Although this has been a cooler and wetter year than normal, the world around me seems not to have noticed. Mornings are full of wild birdsong. The river chuckles and chortles its way to the ocean. Deer visit. Coyotes claim the night with their yips and howls. Rabbits graze the lawn.
The wind is warm and gentle, so full of promise and hope, I long to be carried away in its arms.
After Mom's service last weekend, my youngest brother drove to our old home while the rest of us began the long trek back to our lives. He posted pictures on our family site, and I wasn't far into the slide show before I realized something was missing.
The place was sold to a large corporation whose plans for it never materialized. So it has sat for years just as it was left, a tiny ghost town consisting of house, garage, barns and overgrown trees. A caretaker lived in a trailer at the back of the property, but it was always possible to visit and step easily into childhood memory.
I drove out just two years ago—walked through the house, wandered outside a bit, and knew for the first time ever that I would never find the answers I was looking for there.
Still, it was a shock when I realized, looking at Geoff's pictures, that the house had been torn down. Nothing remains but a crumpled pile of aluminum roofing and flat ground. Something about the finality of the razed house drove home the finality of Mom's death, and the death of those remaining childhood hopes and illusions.

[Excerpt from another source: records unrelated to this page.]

Lemma grouping_fold (l : list A) (o : gmap string (list A)) :
  Forall (fun x => forall k, key x = Some k -> inherited k = false) l ->
  exists o', foldl f (Some o) l = Some o' /\
    forall k, o' !! k =
      match filed key l k with
      | [] => o !! k
      | g => Some (default [] (o !! k) ++ g)
      end.
Proof using f_thrown f_turn.
  revert o. induction l as [|x l IH]; intros o Hl.
  { exists o. by split. }
  apply Forall_cons in Hl as [Hx Hl]. cbn [foldl]. rewrite f_turn.
  destruct (key x) as [k0|] eqn:Hkey.
  - rewrite push_ok by (by apply Hx).
    destruct (IH (<[k0 := default [] (o !! k0) ++ [x]]> o) Hl) as (o' & -> & Ho'). exists o'. split; [done|].
    intros k. rewrite Ho', filed_cons, Hkey.
    destruct (decide (k0 = k)) as [->|Hne].
    + rewrite bool_decide_eq_true_2, lookup_insert_eq by done.
      destruct (filed key l k); simpl; [done|]. by rewrite <- app_assoc.
    + rewrite bool_decide_eq_false_2, lookup_insert_ne by congruence. done.
  - destruct (IH o Hl) as (o' & -> & Ho'). exists o'. split; [done|].
    intros k. rewrite Ho', filed_cons, Hkey. by rewrite bool_decide_eq_false_2.
Qed.
(** The decimal form of a number that fits the width determines it. *)
Lemma fixed_digits_inj (width : nat) (a b : Z) :
  0 <= a < 10 ^ Z.of_nat width -> 0 <= b < 10 ^ Z.of_nat width ->
  fixed_digits width a = fixed_digits width b -> a = b.
Proof.
  revert a b. induction width as [|w IH]; intros a b Ha Hb.
  - cbn in Ha, Hb. lia.
  - rewrite Nat2Z.inj_succ, Z.pow_succ_r in Ha, Hb by lia.
    cbn [fixed_digits]. intros H.
    apply string_app_inj in H as [Hq Hr];
      [|rewrite !fixed_digits_length; reflexivity].
    apply IH in Hq; [|zdiv|zdiv].
    assert (ascii_of_nat (48 + Z.to_nat (a mod 10))
            = ascii_of_nat (48 + Z.to_nat (b mod 10))) as Hc by congruence.
    apply (f_equal nat_of_ascii) in Hc.
    rewrite !digit_code in Hc by zdiv.
    assert (a mod 10 = b mod 10) as Hm by zdiv. zdiv.
Qed.

(** The first character of a decimal form is a digit, so neither sign. *)
Lemma fixed_digits_no_sign (width : nat) (z : Z) (more sign rest : string) :
  sign = "+" \/ sign = "-" ->
  fixed_digits (S width) z +:+ more <> sign +:+ rest.
Proof.
  intros Hsign H.
  assert (exists q r, fixed_digits (S width) z
                      = String (ascii_of_nat (48 + Z.to_nat (q mod 10))) r)
    as (q & r & E).
  { clear H. revert z. induction width as [|w IH]; intros z.
    - exists z, "". reflexivity.
    - destruct (IH (z / 10)) as (q & r & E).
      change (fixed_digits (S (S w)) z)
        with (fixed_digits (S w) (z / 10)
              +:+ String (ascii_of_nat (48 + Z.to_nat (z mod 10))) "").
      rewrite E. eexists q, _. reflexivity. }
  rewrite E in H.
  change (String ?c r +:+ more) with (String c (r +:+ more)) in H.
  assert (nat_of_ascii (ascii_of_nat (48 + Z.to_nat (q mod 10)))
          = (48 + Z.to_nat (q mod 10))%nat) as Hc by (apply digit_code; zdiv).
  destruct Hsign as [-> | ->].
  - assert (ascii_of_nat (48 + Z.to_nat (q mod 10)) = "+"%char) as Hch
      by (change ("+" +:+ rest) with (String "+" rest) in H; congruence).
    rewrite Hch in Hc. change (nat_of_ascii "+") with 43%nat in Hc. lia.
  - assert (ascii_of_nat (48 + Z.to_nat (q mod 10)) = "-"%char) as Hch
      by (change ("-" +:+ rest) with (String "-" rest) in H; congruence).
    rewrite Hch in Hc. change (nat_of_ascii "-") with 45%nat in Hc. lia.
Qed.

Lemma substring_all (s : string) : substring 0 (String.length s) s = s.
Proof. induction s as [|c r IH]; [reflexivity|]. cbn. rewrite IH. reflexivity. Qed.

Lemma substring_none (s : string) : substring 0 0 s = "".
Proof. destruct s; reflexivity. Qed.

(** The first [n] characters of [s1 ++ s2], when [s1] has at most [n]. *)
Lemma substring_peel (s1 s2 : string) (n : nat) :
  (String.length s1 <= n)%nat ->
  substring 0 n (s1 +:+ s2)
  = s1 +:+ substring 0 (n - String.length s1) s2.
Proof.
  revert n. induction s1 as [|c r IH]; intros n Hn.
  - cbn [String.length]. rewrite Nat.sub_0_r. reflexivity.
  - destruct n as [|n]; [cbn in Hn; lia|].
    change (String c r +:+ s2) with (String c (r +:+ s2)).
    cbn [substring String.length Nat.sub].
    rewrite IH by (cbn in Hn; lia).
    reflexivity.
Qed.
(** * docs/sphinx/conf.py: the Sphinx build configuration of the Python
      Elasticsearch client, as a program over an explicit build environment.

    The file is a Python module that Sphinx executes once.  Its body is a
    sequence of [import] statements and assignments; two right-hand sides
    read the outside world: [datetime.date.today().year] (the clock) and
    [elasticsearch.__versionstr__] (the installed library).  The module is
    embedded as a state-and-exception computation over its own namespace,
    parametrised by a [build_env] that stands for the clock and for the
    packages that can be imported. *)

From Stdlib Require Import ZArith String Ascii DecimalString DecimalZ DecimalPos.
From stdpp Require Import gmap strings list fin_maps.

Set Warnings "-register-all".
Local Open Scope string_scope.

(** ** The fragment of Python the file uses *)

Module Py.

(** Python objects that occur in the file: [None], integers, strings,
    list displays, tuple displays, dict displays with string keys, module
    objects, the class [datetime.date] and its instances. *)
Record date : Type := Date { year : Z; month : Z; day : Z }.

Inductive value : Type :=
| VNone
| VInt (z : Z)
| VStr (s : string)
| VList (l : list value)
| VTuple (l : list value)
| VDict (d : gmap string value)
| VModule (name : string)
| VType (name : string)
| VDate (d : date).

(** The exceptions the statements of the file can raise. *)
Inductive exn : Type :=
| ModuleNotFoundError (name : string)
| AttributeError (attr : string)
| NameError (name : string)
| TypeError (msg : string)
| ValueError (msg : string).

(** What the build machine provides: today's date, and for every
    importable third-party module its attributes. *)
Record build_env : Type := BuildEnv {
  today : date;
  site_packages : gmap string (gmap string value)
}.

(** Modules of the standard library used by the file; they can always be
    imported. *)
Definition stdlib_modules : list string := ["datetime"].

(** A statement or expression runs in the module namespace and either
    raises or returns a result together with the updated namespace. *)
Definition Exec (A : Type) : Type :=
  gmap string value → exn + (A * gmap string value).

Definition ret {A} (a : A) : Exec A := λ ns, inr (a, ns).

Definition raise {A} (e : exn) : Exec A := λ _, inl e.

Definition bind {A B} (m : Exec A) (k : A → Exec B) : Exec B :=
  λ ns, match m ns with
        | inl e => inl e
        | inr (a, ns') => k a ns'
        end.

Definition lift {A} (r : exn + A) : Exec A :=
  match r with
  | inl e => raise e
  | inr a => ret a
  end.

(** [x = e] at module level. *)
Definition assign (x : string) (e : Exec value) : Exec unit :=
  λ ns, match e ns with
        | inl err => inl err
        | inr (v, ns') => inr (tt, <[x := v]> ns')
        end.

(** A name used as an expression. *)
Definition load (x : string) : Exec value :=
  λ ns, match ns !! x with
        | Some v => inr (v, ns)
        | None => inl (NameError x)
        end.

(** [import m]: binds the name [m] to the module object, or raises when
    the module is neither in the standard library nor installed. *)
Definition import_ (env : build_env) (m : string) : Exec unit :=
  if bool_decide (m ∈ stdlib_modules) then assign m (ret (VModule m))
  else match site_packages env !! m with
       | Some _ => assign m (ret (VModule m))
       | None => raise (ModuleNotFoundError m)
       end.

(** [o.a] *)
Definition getattr (env : build_env) (o : value) (a : string) : exn + value :=
  match o with
  | VModule m =>
      if String.eqb m "datetime" then
        if String.eqb a "date" then inr (VType "datetime.date")
        else inl (AttributeError a)
      else match site_packages env !! m ≫= (λ attrs, attrs !! a) with
           | Some v => inr v
           | None => inl (AttributeError a)
           end
  | VDate d =>
      if String.eqb a "year" then inr (VInt (year d))
      else if String.eqb a "month" then inr (VInt (month d))
      else if String.eqb a "day" then inr (VInt (day d))
      else inl (AttributeError a)
  | _ => inl (AttributeError a)
  end.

I watched picture after picture of bare ground surrounded by trees, a disorienting array of proof that our childhood home was really gone. In the background were the barns and old garage, all soft around the edges, slowly melting into the ground. Then, toward the end, there was a shot of yellow roses that seemed out of place with all that evidence of destruction.
Mom loved yellow roses, the wildly fragrant climbing kind, and Dad had planted these outside the milking parlor where she spent so much of her time. Here they were, untended and undaunted, growing into June against cold gray concrete, as they had every summer for decades. Hardy enough to withstand the cruel North Idaho winters. Hardy enough to thrive in the short summers. Hardy enough to survive from a beginning that might have preordained them to die without the care so many roses require.
My daughter is gone. My mother is gone. Someday, I will be gone. But until that time, I journey in a world that sings life at the top of its lungs. That shines light so bright the darkness has no chance to win. That reaches into my heart and releases love, gratitude and hope.